## Records for this task
==================================================
(* ===== verification/Float64.v ===== *)
(** * Float64: binary64 arithmetic of the statistics

    The code compares quotients of counters with thresholds in [f64].  A float is
    a [spec_float] of the Standard Library, the arithmetic is that of IEEE 754
    with rounding to nearest even.  The lemmas bound the rounding of a quotient
    and turn a comparison with a decimal threshold into exact arithmetic on the
    counters. *)

From Stdlib Require Import SpecFloat.
From S2P Require Import Prelude.

Open Scope Z_scope.

Abbreviation f64 := spec_float.

Definition f64_of_u64 (n : Z) : f64 := binary_normalize 53 1024 n 0 false.
Definition f64_div (x y : f64) : f64 := SFdiv 53 1024 x y.
Definition f64_gt (x y : f64) : bool := SFltb y x.
Definition f64_zero : f64 := S754_zero false.

(** [a as f64 / b as f64] of two counters. *)
Definition f64_ratio (a b : Z) : f64 := f64_div (f64_of_u64 a) (f64_of_u64 b).

(** ** Digits *)

Lemma digits2_size p : digits2_pos p = Pos.size p.
Proof. induction p as [p IH|p IH|]; cbn; congruence. Qed.

Lemma digits_bounds p :
  2 ^ (Z.pos (digits2_pos p) - 1) <= Z.pos p < 2 ^ Z.pos (digits2_pos p).
Proof.
  rewrite digits2_size. pose proof (Pos.size_gt p) as H1. pose proof (Pos.size_le p) as H2.
  assert (E : 2 ^ Z.pos (Pos.size p) = Z.pos (2 ^ Pos.size p)) by (by rewrite Pos2Z.inj_pow).
  split; [|rewrite E; by apply Pos2Z.pos_lt_pos].
  apply (Z.mul_le_mono_pos_l _ _ 2); [lia|]. rewrite <- Z.pow_succ_r by lia.
  replace (Z.succ _) with (Z.pos (Pos.size p)) by lia. rewrite E. change (2 * Z.pos p) with (Z.pos p~0). lia.
Qed.

Lemma Zdigits2_unique n d : 1 <= d -> 2 ^ (d - 1) <= n < 2 ^ d -> Zdigits2 n = d.
Proof.
  intros Hd Hn. assert (0 < 2 ^ (d - 1)) by (apply Z.pow_pos_nonneg; lia). destruct n as [|p|p]; [lia| |lia].
  cbn [Zdigits2]. pose proof (digits_bounds p) as Hp. set (x := Z.pos (digits2_pos p)) in *.
  destruct (Z.lt_trichotomy x d) as [Hl|[->|Hl]]; [|done|].
  - assert (2 ^ x <= 2 ^ (d - 1)) by (apply Z.pow_le_mono_r; lia). lia.
  - assert (2 ^ d <= 2 ^ (x - 1)) by (apply Z.pow_le_mono_r; lia). lia.
Qed.

(** ** Rounding *)

Lemma fexp_normal e : -1021 <= e -> fexp 53 1024 e = e - 53.
Proof. intros H. unfold fexp, emin. lia. Qed.

(** A mantissa of 53 digits is kept; one of 54 digits loses its last bit. *)
Lemma shr_fexp_53 m e l :
  2 ^ 52 <= m < 2 ^ 53 -> -1000 <= e -> shr_fexp 53 1024 m e l = (shr_record_of_loc m l, e).
Proof.
  intros Hm He. unfold shr_fexp. rewrite (Zdigits2_unique m 53), fexp_normal by lia.
  replace (53 + e - 53 - e) with 0 by lia. reflexivity.
Qed.

Lemma shr_fexp_54 m e l :
  2 ^ 53 <= m < 2 ^ 54 -> -1000 <= e -> shr_fexp 53 1024 m e l = (shr_1 (shr_record_of_loc m l), e + 1).
Proof.
  intros Hm He. unfold shr_fexp. rewrite (Zdigits2_unique m 54), fexp_normal by lia.
  replace (54 + e - 53 - e) with 1 by lia. reflexivity.
Qed.

(** After rounding, a mantissa that reached [2^53] is halved. *)
Lemma round_finish m e :
  2 ^ 52 <= m <= 2 ^ 53 -> -1000 <= e <= 900 ->
  exists p sh, (let '(mrs, e') := shr_fexp 53 1024 m e loc_Exact in
    match shr_m mrs with
    | Z0 => S754_zero false
    | Z.pos m => if e' <=? 1024 - 53 then S754_finite false m e' else S754_infinity false
    | Z.neg _ => S754_nan
    end) = S754_finite false p (e + sh)
    /\ m = Z.pos p * 2 ^ sh /\ 0 <= sh <= 1 /\ 2 ^ 52 <= Z.pos p < 2 ^ 53.
Proof.
  intros Hm He. destruct (Z.eq_dec m (2 ^ 53)) as [->|Hne].
  - rewrite shr_fexp_54 by lia. cbn [shr_record_of_loc]. change (shr_m (shr_1 {| shr_m := 2 ^ 53; shr_r := false; shr_s := false |})) with (2 ^ 52).
    exists (2 ^ 52)%positive, 1. rewrite (proj2 (Z.leb_le (e + 1) (1024 - 53))) by lia. split_and!; (done || lia).
  - rewrite shr_fexp_53 by lia. cbn [shr_record_of_loc shr_m]. destruct m as [|p|p]; [lia| |lia].
    exists p, 0. rewrite (proj2 (Z.leb_le e (1024 - 53))), Z.add_0_r by lia. split_and!; lia || done.
Qed.

(** Where [r / d] lies in the unit interval. *)
Lemma new_location_spec d r :
  new_location d r = if r =? 0 then loc_Exact else loc_Inexact (2 * r ?= d).
Proof.
  unfold new_location, new_location_even, new_location_odd. destruct (Z.even d) eqn:Ed; [done|].
  destruct (r =? 0); [done|]. f_equal. assert (Ho : Z.odd d = true) by by rewrite <- Z.negb_even, Ed.
  apply Z.odd_spec in Ho as [x ->].
  destruct (Z.compare_spec (2 * r + 1) (2 * x + 1)), (Z.compare_spec (2 * r) (2 * x + 1)); done || lia.
Qed.

(** The rounded mantissa is within half a unit of [n / d]. *)
Lemma round_53 q r d :
  0 < d -> 0 <= r < d ->
  exists m, round_nearest_even (shr_m (shr_record_of_loc q (new_location d r)))
    (loc_of_shr_record (shr_record_of_loc q (new_location d r))) = m
    /\ q <= m <= q + 1 /\ 2 * Z.abs (m * d - (q * d + r)) <= d.
Proof.
  intros Hd Hr. rewrite new_location_spec. destruct (Z.eqb_spec r 0) as [->|Hz].
  { exists q. cbn. split_and!; (done || lia). }
  destruct (Z.compare_spec (2 * r) d); cbn.
  - destruct (Z.even q); eexists; (split; [reflexivity|]); split; nia.
  - eexists. split; [reflexivity|]. split; nia.
  - eexists. split; [reflexivity|]. split; nia.
Qed.

Lemma round_54 q r d :
  0 < q -> 0 < d -> 0 <= r < d ->
  exists m, round_nearest_even (shr_m (shr_1 (shr_record_of_loc q (new_location d r))))
    (loc_of_shr_record (shr_1 (shr_record_of_loc q (new_location d r)))) = m
    /\ q / 2 <= m <= q / 2 + 1 /\ 2 * Z.abs (m * 2 * d - (q * d + r)) <= 2 * d.
Proof.
  intros Hq Hd Hr. rewrite new_location_spec. set (l := if r =? 0 then _ else _).
  assert (Hl : exists b1 b2, shr_record_of_loc q l = {| shr_m := q; shr_r := b1; shr_s := b2 |}
    /\ (b1 || b2 = negb (r =? 0))).
  { unfold l. destruct (r =? 0); [by exists false, false|]. destruct (2 * r ?= d); cbn; by eexists _, _. }
  destruct Hl as (b1 & b2 & -> & Hb). destruct q as [|p|p]; [lia| |lia].
  assert (Hs : exists x (b : bool), shr_1 {| shr_m := Z.pos p; shr_r := b1; shr_s := b2 |} = {| shr_m := x; shr_r := b; shr_s := b1 || b2 |}
    /\ Z.pos p = 2 * x + Z.b2z b).
  { destruct p as [p|p|]; cbn; do 2 eexists; split; reflexivity. }
  destruct Hs as (x & b & -> & Ex). rewrite Hb, Ex. replace ((2 * x + Z.b2z b) / 2) with x by (destruct b; cbn [Z.b2z]; Z.to_euclidean_division_equations; lia).
  destruct b, (Z.eqb_spec r 0); cbn [shr_m loc_of_shr_record negb round_nearest_even Z.b2z];
    try destruct (Z.even x); eexists; (split; [reflexivity|]); split; nia.
Qed.

(** ** Conversion *)

(** The number of binary digits of a positive counter. *)
Definition bits (n : Z) : Z := Z.log2 n + 1.

Lemma bits_bounds n : 0 < n -> 2 ^ (bits n - 1) <= n < 2 ^ bits n.
Proof.
  intros Hn. unfold bits. replace (Z.log2 n + 1 - 1) with (Z.log2 n) by lia. exact (Z.log2_spec n Hn).
Qed.

Lemma bits_digits p : Z.pos (digits2_pos p) = bits (Z.pos p).
Proof.
  apply (Zdigits2_unique (Z.pos p)); [unfold bits; pose proof (Z.log2_nonneg (Z.pos p)); lia|].
  by apply bits_bounds.
Qed.

Lemma bits_le n k : 0 < n < 2 ^ k -> 0 <= k -> 1 <= bits n <= k.
Proof.
  intros Hn Hk. unfold bits. pose proof (Z.log2_nonneg n). pose proof (proj1 (Z.log2_lt_pow2 n k ltac:(lia)) ltac:(lia)). lia.
Qed.

Lemma shift_mantissa n : 0 < n < 2 ^ 53 -> 2 ^ 52 <= n * 2 ^ (53 - bits n) < 2 ^ 53.
Proof.
  intros Hn. pose proof (bits_bounds n ltac:(lia)). pose proof (bits_le n 53 Hn ltac:(lia)).
  assert (0 < 2 ^ (53 - bits n)) by (apply Z.pow_pos_nonneg; lia).
  replace (2 ^ 52) with (2 ^ (bits n - 1) * 2 ^ (53 - bits n)) by (rewrite <- Z.pow_add_r by lia; f_equal; lia).
  replace (2 ^ 53) with (2 ^ bits n * 2 ^ (53 - bits n)) by (rewrite <- Z.pow_add_r by lia; f_equal; lia).
  nia.
Qed.

Lemma iter_xO p n : Z.pos (Pos.iter xO p n) = Z.pos p * 2 ^ Z.pos n.
Proof.
  induction n as [|n IH] using Pos.peano_ind; [cbn; lia|].
  rewrite Pos.iter_succ, Pos2Z.inj_xO, IH, Pos2Z.inj_succ, Z.pow_succ_r by lia. lia.
Qed.

(** A counter below [2^53] is represented exactly, with a full mantissa. *)
Lemma f64_of_u64_exact n :
  0 < n < 2 ^ 53 ->
  exists m, f64_of_u64 n = S754_finite false m (bits n - 53) /\ Z.pos m = n * 2 ^ (53 - bits n).
Proof.
  intros Hn. pose proof (bits_le n 53 Hn ltac:(lia)) as Hb. pose proof (shift_mantissa n Hn) as Hs.
  destruct n as [|p|p]; [lia| |lia]. unfold f64_of_u64, binary_normalize, binary_round.
  rewrite bits_digits, Z.add_0_r, fexp_normal by lia.
  assert (Ha : exists m, shl_align p 0 (bits (Z.pos p) - 53) = (m, bits (Z.pos p) - 53)
    /\ Z.pos m = Z.pos p * 2 ^ (53 - bits (Z.pos p))).
  { unfold shl_align. rewrite Z.sub_0_r. destruct (bits (Z.pos p) - 53) as [|x|x] eqn:Ex; [|lia|].
    - exists p. split; [done|]. replace (53 - _) with 0 by lia. lia.
    - exists (Pos.iter xO p x). split; [done|]. rewrite iter_xO. do 2 f_equal. lia. }
  destruct Ha as (m & -> & Em). exists m. split; [|done]. unfold binary_round_aux.
  rewrite shr_fexp_53 by lia. cbn [shr_record_of_loc shr_m loc_of_shr_record round_nearest_even].
  rewrite shr_fexp_53 by lia. cbn [shr_record_of_loc shr_m].
  rewrite (proj2 (Z.leb_le _ _)) by lia. reflexivity.
Qed.

(** ** Quotients *)

(** The quotient of two mantissas, scaled by [2^53]. *)
Lemma quotient_bounds a b :
  2 ^ 52 <= a < 2 ^ 53 -> 2 ^ 52 <= b < 2 ^ 53 -> 2 ^ 52 <= a * 2 ^ 53 / b < 2 ^ 54.
Proof. intros Ha Hb. split; [apply Z.div_le_lower_bound | apply Z.div_lt_upper_bound]; lia. Qed.

Lemma f64_div_full m1 e1 m2 e2 :
  2 ^ 52 <= Z.pos m1 < 2 ^ 53 -> 2 ^ 52 <= Z.pos m2 < 2 ^ 53 -> -100 <= e1 <= 100 -> -100 <= e2 <= 100 ->
  exists p s1 sh, f64_div (S754_finite false m1 e1) (S754_finite false m2 e2)
      = S754_finite false p (e1 - e2 - 53 + sh)
    /\ 2 ^ 52 <= Z.pos p < 2 ^ 53 /\ 0 <= s1 <= sh /\ sh <= 2
    /\ 2 * Z.abs (Z.pos p * 2 ^ sh * Z.pos m2 - Z.pos m1 * 2 ^ 53) <= 2 ^ s1 * Z.pos m2.
Proof.
  intros H1 H2 He1 He2. unfold f64_div, SFdiv, SFdiv_core_binary.
  rewrite (Zdigits2_unique (Z.pos m1) 53), (Zdigits2_unique (Z.pos m2) 53), fexp_normal by lia.
  replace (Z.min _ _) with (e1 - e2 - 53) by lia. replace (e1 - e2 - (e1 - e2 - 53)) with 53 by lia.
  rewrite Z.shiftl_mul_pow2 by lia. pose proof (quotient_bounds _ _ H1 H2) as Hq.
  pose proof (Z.div_mod (Z.pos m1 * 2 ^ 53) (Z.pos m2) ltac:(lia)) as Hdm.
  pose proof (Z.mod_pos_bound (Z.pos m1 * 2 ^ 53) (Z.pos m2) ltac:(lia)) as Hr.
  unfold Z.div, Z.modulo in Hq, Hdm, Hr. destruct (Z.div_eucl (Z.pos m1 * 2 ^ 53) (Z.pos m2)) as [q r].
  unfold binary_round_aux. cbn [xorb]. destruct (Z.lt_ge_cases q (2 ^ 53)) as [Hlt|Hge].
  - rewrite shr_fexp_53 by lia. destruct (round_53 q r (Z.pos m2) ltac:(lia) Hr) as (m & Em & Hm & Herr). rewrite Em.
    destruct (round_finish m (e1 - e2 - 53)) as (p & sh & Ep & Emp & Hsh & Hp); [lia|lia|].
    exists p, 0, sh. rewrite Ep. split_and!; done || lia.
  - rewrite shr_fexp_54 by lia. destruct (round_54 q r (Z.pos m2) ltac:(lia) ltac:(lia) Hr) as (m & Em & Hm & Herr). rewrite Em.
    assert (2 ^ 52 <= q / 2 < 2 ^ 53) by (Z.to_euclidean_division_equations; lia).
    destruct (round_finish m (e1 - e2 - 53 + 1)) as (p & sh & Ep & Emp & Hsh & Hp); [lia|lia|].
    exists p, 1, (sh + 1). rewrite Ep. replace (e1 - e2 - 53 + 1 + sh) with (e1 - e2 - 53 + (sh + 1)) by lia.
    split_and!; try (done || lia). rewrite Z.pow_add_r, Z.mul_assoc, <- Emp by lia. lia.
Qed.

(** The quotient of two counters: a full mantissa [p] at exponent [e], within half
    a unit of the exact quotient. *)
Lemma f64_ratio_bounds k c :
  0 < k < 2 ^ 53 -> 0 < c < 2 ^ 53 ->
  exists p e, f64_ratio k c = S754_finite false p e /\ 2 ^ 52 <= Z.pos p < 2 ^ 53
    /\ (e = -53 -> 2 * Z.abs (Z.pos p * c - k * 2 ^ 53) <= c)
    /\ (-53 < e -> (2 ^ 53 - 1) * c <= 2 ^ 53 * k)
    /\ (e < -53 -> 2 ^ 55 * k <= (2 ^ 54 - 1) * c).
Proof.
  intros Hk Hc. pose proof (bits_le k 53 Hk ltac:(lia)) as Bk. pose proof (bits_le c 53 Hc ltac:(lia)) as Bc.
  destruct (f64_of_u64_exact k Hk) as (m1 & E1 & V1), (f64_of_u64_exact c Hc) as (m2 & E2 & V2).
  pose proof (shift_mantissa k Hk) as S1. pose proof (shift_mantissa c Hc) as S2. rewrite <- V1 in S1. rewrite <- V2 in S2.
  destruct (f64_div_full m1 (bits k - 53) m2 (bits c - 53)) as (p & s1 & sh & Ed & Hp & Hs1 & Hsh & Herr); [lia..|].
  exists p, (bits k - 53 - (bits c - 53) - 53 + sh). unfold f64_ratio. rewrite E1, E2. split; [done|]. split; [done|].
  rewrite V1, V2 in Herr. set (a := bits k) in *. set (b := bits c) in *.
  set (P := 2 ^ (53 - a)) in *. assert (HP : 0 < P) by (apply Z.pow_pos_nonneg; lia).
  set (B := 2 ^ sh * 2 ^ (53 - b)). assert (HB : 2 ^ s1 * 2 ^ (53 - b) <= B).
  { apply Z.mul_le_mono_nonneg_r; [apply Z.pow_nonneg; lia | apply Z.pow_le_mono_r; lia]. }
  assert (HB0 : 0 < B) by (apply Z.mul_pos_pos; apply Z.pow_pos_nonneg; lia).
  assert (Herr' : 2 * Z.abs (Z.pos p * c * B - k * 2 ^ 53 * P) <= c * B).
  { replace (Z.pos p * c * B) with (Z.pos p * 2 ^ sh * (c * 2 ^ (53 - b))) by (unfold B; ring).
    replace (k * 2 ^ 53 * P) with (k * P * 2 ^ 53) by ring. nia. }
  clear Herr HB V1 V2 S1 S2 E1 E2 Ed. split_and!.
  - intros He. assert (HBP : B = P) by (unfold B, P; rewrite <- Z.pow_add_r by lia; f_equal; lia).
    rewrite HBP in Herr'. apply (Z.mul_le_mono_pos_r _ _ P HP). rewrite <- Herr'.
    rewrite <- (Z.abs_eq P) at 1 by lia. rewrite <- Z.mul_assoc, <- Z.abs_mul. apply Z.eq_le_incl. do 2 f_equal. ring.
  - intros He. assert (HBP : 2 * P <= B).
    { unfold B, P. rewrite <- Z.pow_add_r, <- Z.pow_succ_r by lia. apply Z.pow_le_mono_r; lia. }
    assert (H : (2 * Z.pos p - 1) * c * B <= 2 * (k * 2 ^ 53 * P)) by lia.
    assert (H' : (2 ^ 53 - 1) * c * (2 * P) <= (2 * Z.pos p - 1) * c * B) by (apply Z.mul_le_mono_nonneg; nia).
    apply (Z.mul_le_mono_pos_r _ _ (2 * P)); [lia|]. lia.
  - intros He. assert (HBP : 2 * B <= P).
    { unfold B, P. rewrite <- Z.pow_add_r, <- Z.pow_succ_r by lia. apply Z.pow_le_mono_r; lia. }
    assert (H : 2 * (k * 2 ^ 53 * P) <= (2 * Z.pos p + 1) * c * B) by lia.
    assert (H' : (2 * Z.pos p + 1) * c * (2 * B) <= (2 ^ 54 - 1) * c * P) by (apply Z.mul_le_mono_nonneg; nia).
    apply (Z.mul_le_mono_pos_r _ _ P HP). lia.
Qed.

(** A threshold [u / v] between one half and one, as the nearest float. *)
Definition near_fraction (t : positive) (u v : Z) : Prop :=
  2 * Z.abs (Z.pos t * v - u * 2 ^ 53) < v /\ 0 < v <= 4096 /\ v < 2 * u /\ u < v.

(** For counters up to [2^40] the rounded comparison is the exact one. *)
Lemma f64_ratio_gt k c t u v :
  0 <= k < 2 ^ 53 -> 0 < c <= 2 ^ 40 -> near_fraction t u v ->
  f64_gt (f64_ratio k c) (S754_finite false t (-53)) = (u * c <? v * k).
Proof.
  intros Hk Hc (Ht & Hv & Hu1 & Hu2). destruct (Z.eq_dec k 0) as [->|Hk0].
  { unfold f64_ratio. destruct (f64_of_u64_exact c ltac:(lia)) as (m & -> & _). rewrite (proj2 (Z.ltb_ge _ _)) by nia. reflexivity. }
  destruct (f64_ratio_bounds k c ltac:(lia) ltac:(lia)) as (p & e & -> & Hp & H0 & H1 & H2).
  unfold f64_gt, SFltb, SFcompare. destruct (Z.compare_spec (-53) e) as [<-|Hl|Hl].
  - specialize (H0 eq_refl). change (Pos.compare_cont Eq t p) with (Pos.compare t p).
    change (Pos.compare t p) with (Z.pos t ?= Z.pos p).
    destruct (Z.ltb_spec (u * c) (v * k)) as [Hx|Hx].
    + assert (Z.pos t < Z.pos p) as ->%Z.compare_lt_iff by nia. done.
    + assert (Z.pos p <= Z.pos t) as Hle by nia. destruct (Z.compare_spec (Z.pos t) (Z.pos p)); (done || lia).
  - rewrite (proj2 (Z.ltb_lt _ _)) by nia. done.
  - assert (2 * k <= c) by lia. assert (v * (2 * k) <= v * c) by (apply Z.mul_le_mono_nonneg_l; lia).
    assert (v * c <= 2 * u * c) by (apply Z.mul_le_mono_nonneg_r; lia).
    rewrite (proj2 (Z.ltb_ge _ _)) by lia. done.
Qed.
==================================================
## Exercise
Your output must be the lines of the material above, from the first through the line that contains "apply (Z.mul_le_mono_pos_l _", copied exactly. Include both endpoints and nothing else.

## Solved exercise
(* ===== verification/Float64.v ===== *)
(** * Float64: binary64 arithmetic of the statistics

    The code compares quotients of counters with thresholds in [f64].  A float is
    a [spec_float] of the Standard Library, the arithmetic is that of IEEE 754
    with rounding to nearest even.  The lemmas bound the rounding of a quotient
    and turn a comparison with a decimal threshold into exact arithmetic on the
    counters. *)

From Stdlib Require Import SpecFloat.
From S2P Require Import Prelude.

Open Scope Z_scope.

Abbreviation f64 := spec_float.

Definition f64_of_u64 (n : Z) : f64 := binary_normalize 53 1024 n 0 false.
Definition f64_div (x y : f64) : f64 := SFdiv 53 1024 x y.
Definition f64_gt (x y : f64) : bool := SFltb y x.
Definition f64_zero : f64 := S754_zero false.

(** [a as f64 / b as f64] of two counters. *)
Definition f64_ratio (a b : Z) : f64 := f64_div (f64_of_u64 a) (f64_of_u64 b).

(** ** Digits *)

Lemma digits2_size p : digits2_pos p = Pos.size p.
Proof. induction p as [p IH|p IH|]; cbn; congruence. Qed.

Lemma digits_bounds p :
  2 ^ (Z.pos (digits2_pos p) - 1) <= Z.pos p < 2 ^ Z.pos (digits2_pos p).
Proof.
  rewrite digits2_size. pose proof (Pos.size_gt p) as H1. pose proof (Pos.size_le p) as H2.
  assert (E : 2 ^ Z.pos (Pos.size p) = Z.pos (2 ^ Pos.size p)) by (by rewrite Pos2Z.inj_pow).
  split; [|rewrite E; by apply Pos2Z.pos_lt_pos].
  apply (Z.mul_le_mono_pos_l _ _ 2); [lia|]. rewrite <- Z.pow_succ_r by lia.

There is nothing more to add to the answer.